Флорри не сводил глаз с отеля.
– Зиг хайль! – внезапно выкрикнул Джулиан, увидев двух подходивших офицеров в сияющих сапогах.
– Красивые все-таки парни, – заметил он, когда они прошли. – Даже жалко, что такие свиньи.
– Вон они, – шепнул Флорри, щурясь от солнца.
Он увидел, как в нарядных дверях отеля возникли двое мужчин. Один – приземистый, коренастый, грубоватый в движениях тип, наверное, Гарри Экли, с ним другой, должно быть, его спутник Дайлс. Он сразу узнал их по форме одежды: на них были дурацкие, выдуманные Мосли черные рубахи, бриджи и сапоги для верховой езды.
– Какая удачная форма, – сказал Джулиан. – Такая утонченная.
Флорри насторожился при этих словах.
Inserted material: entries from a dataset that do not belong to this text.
(* ===== verification/Effects.v ===== *)
(** * Library synchronisation: reading programs over the tables

    What a computation of [Coordinator.v] that returned says about the tables, and tactics
    that open it step by step. *)
From S2P Require Import Prelude Tables Coordinator.
From stdpp Require Import options.

Section effects.
Context `{Environment}.

Lemma cancel_tables p token s : sy_tables (cancel p token s) = sy_tables s.
Proof. unfold cancel. by case_match. Qed.
Lemma external_tables s : sy_tables (external s) = sy_tables s.
Proof.
  unfold external. cbn. generalize (events (sy_tick s)). intros l. revert s.
  induction l as [|[] l IH]; intros s; cbn; [done| |]; rewrite IH; [apply cancel_tables|done].
Qed.

Lemma run_statement_Ok {A} (f : Tables → result DbErr (A * Tables)) s a s' :
  run_statement f s = (Ok a, s') → f (sy_tables s) = Ok (a, sy_tables s').
Proof.
  unfold run_statement. rewrite external_tables. destruct (fault _); [done|].
  destruct (f (sy_tables s)) as [[a' t]|]; [|done]. by intros [= -> <-].
Qed.
Lemma query_Ok {A} (f : Tables → A) s a s' :
  query f s = (Ok a, s') → a = f (sy_tables s) ∧ sy_tables s' = sy_tables s.
Proof. intros Hr%run_statement_Ok. by injection Hr as [= <- <-]. Qed.
Lemma exec_Ok f s u s' : exec f s = (Ok u, s') → f (sy_tables s) = Ok (sy_tables s').
Proof. intros Hr%run_statement_Ok. destruct (f (sy_tables s)); [|done]. by injection Hr as [= _ ->]. Qed.
Lemma exec_all_Ok f s u s' : exec_all f s = (Ok u, s') → sy_tables s' = f (sy_tables s).
Proof. intros Hr%run_statement_Ok. by injection Hr as [= _ ->]. Qed.
Lemma exec_key_Ok f s k s' : exec_key f s = (Ok k, s') → f (sy_tables s) = Ok (k, sy_tables s').
Proof. apply run_statement_Ok. Qed.
Lemma Timestamp_now_Ok s n s' : Timestamp_now s = (Ok n, s') → sy_tables s' = sy_tables s.
Proof. intros [= _ <-]. apply external_tables. Qed.
Lemma lift_Ok {A} (r : result DbErr A) s a s' : (lift r : SyncM A) s = (Ok a, s') → r = Ok a ∧ s' = s.
Proof. by intros [= -> ->]. Qed.
Lemma gets_Ok {A} (f : Sync → A) s a s' :
  (gets f : SyncM A) s = (Ok a, s') → a = f s ∧ s' = s.
Proof. by intros [= <- <-]. Qed.
Lemma mret_Ok {A} (x : A) (s : Sync) a s' : (mret x : SyncM A) s = (Ok a, s') → a = x ∧ s' = s.
Proof. by intros [= <- <-]. Qed.
Lemma modify_Ok (f : Sync → Sync) s u s' : (modify f : SyncM unit) s = (Ok u, s') → s' = f s.
Proof. by intros [= _ <-]. Qed.
Lemma require_Ok b m s u s' : require b m s = (Ok u, s') → b = true ∧ s' = s.
Proof. intros [= Hb <-]. split; [|done]. by apply ensure_Ok in Hb. Qed.
Lemma error_Ok {A} m s (a : A) s' : error m s ≠ (Ok a, s').
Proof. done. Qed.

(** The tables a transaction that returned has written. *)
Lemma transaction_Ok {A} (body : SyncM A) s a s' :
  transaction body s = (Ok a, s') →
  ∃ s1 s2, query (λ _, tt) s = (Ok tt, s1) ∧ sy_tables s1 = sy_tables s ∧ body s1 = (Ok a, s2) ∧ sy_tables s' = sy_tables s2.
Proof.
  unfold transaction. intros Ht.
  match type of Ht with match ?m s with _ => _ end = _ => destruct (m s) as [[a'|e] s1] eqn:Hm end;
    [|done].
  injection Ht as -> ->.
  apply bind_Ok_inv in Hm as (u & s1 & H1 & Hm). apply bind_Ok_inv in Hm as (? & s2 & H2 & Hm).
  apply bind_Ok_inv in Hm as (? & s3 & H3 & Hm). injection Hm as -> ->.
  apply query_Ok in H1 as Ht1. apply query_Ok in H3 as [_ H3]. exists s1, s2.
  destruct u. by destruct Ht1.
Qed.
(** A transaction that failed leaves the tables as they were. *)
Lemma transaction_Err {A} (body : SyncM A) s e s' :
  transaction body s = (Err e, s') → sy_tables s' = sy_tables s.
Proof.
  unfold transaction. intros Ht.
  match type of Ht with match ?m s with _ => _ end = _ => destruct (m s) as [[a'|e'] s1] end;
    [done|]. by injection Ht as _ <-.
Qed.
End effects.

(** Open one step of a run that returned; the tables of the states passed on the way are
    written in terms of the first one. *)
Ltac same_tables H := rewrite ?H in *.
Ltac run_step :=
  match goal with
  | H : (_ ≫= _) _ = (Ok _, _) |- _ =>
      let H1 := fresh "Hr" in apply bind_Ok_inv in H as (? & ? & H1 & H); cbv beta in H
  | H : query _ _ = (Ok _, _) |- _ => apply query_Ok in H as [-> H]
  | H : exec _ _ = (Ok _, _) |- _ => apply exec_Ok in H; cbv beta in H
  | H : exec_all _ _ = (Ok _, _) |- _ => apply exec_all_Ok in H; cbv beta in H
  | H : exec_key _ _ = (Ok _, _) |- _ => apply exec_key_Ok in H
  | H : Timestamp_now _ = (Ok _, _) |- _ => apply Timestamp_now_Ok in H
  | H : lift _ _ = (Ok _, _) |- _ => apply lift_Ok in H as [H ->]
  | H : gets _ _ = (Ok _, _) |- _ => apply gets_Ok in H as [-> ->]
  | H : mret _ _ = (Ok _, _) |- _ => apply mret_Ok in H as [-> ->]
  | H : modify _ _ = (Ok _, _) |- _ => apply modify_Ok in H as ->
  | H : require _ _ _ = (Ok _, _) |- _ => apply require_Ok in H as [H ->]
  | H : error _ _ = (Ok _, _) |- _ => by apply error_Ok in H
  | H : ok_or _ _ = Ok _ |- _ => apply ok_or_Ok in H
  | H : (match ?x with _ => _ end) _ = (Ok _, _) |- _ => destruct x eqn:?
  end.
Ltac run_inv := repeat run_step.
(** Name the parts of one sequencing. *)
Tactic Notation "bind_in" hyp(H) ident(x) ident(s) ident(J) :=
  apply bind_Ok_inv in H as (x & s & J & H); cbv beta in H.
Ltac tables_eq :=
  repeat match goal with
  | H : sy_tables ?s' = sy_tables ?s |- _ =>
      is_var s'; rewrite H in *; clear H
  end.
Ну да ладно, не важно, с Джулианом для него все ясно.
– Отлично, – продолжал тот. – Наступает время настоящего веселья.
Но веселье все что-то не начиналось. Они следовали за этими двумя типами на расстоянии, которое им казалось достаточно безопасным, шагов около двухсот, пока те не дошли до дома на калле[89] Сан-Мигель, рядом с собором. Над домом реяло гордое знамя Falange Espagnole,[90] агрессивной, правого толка организации, которая, подобно барселонской ПОУМ, посылала свои отряды милиции на фронт.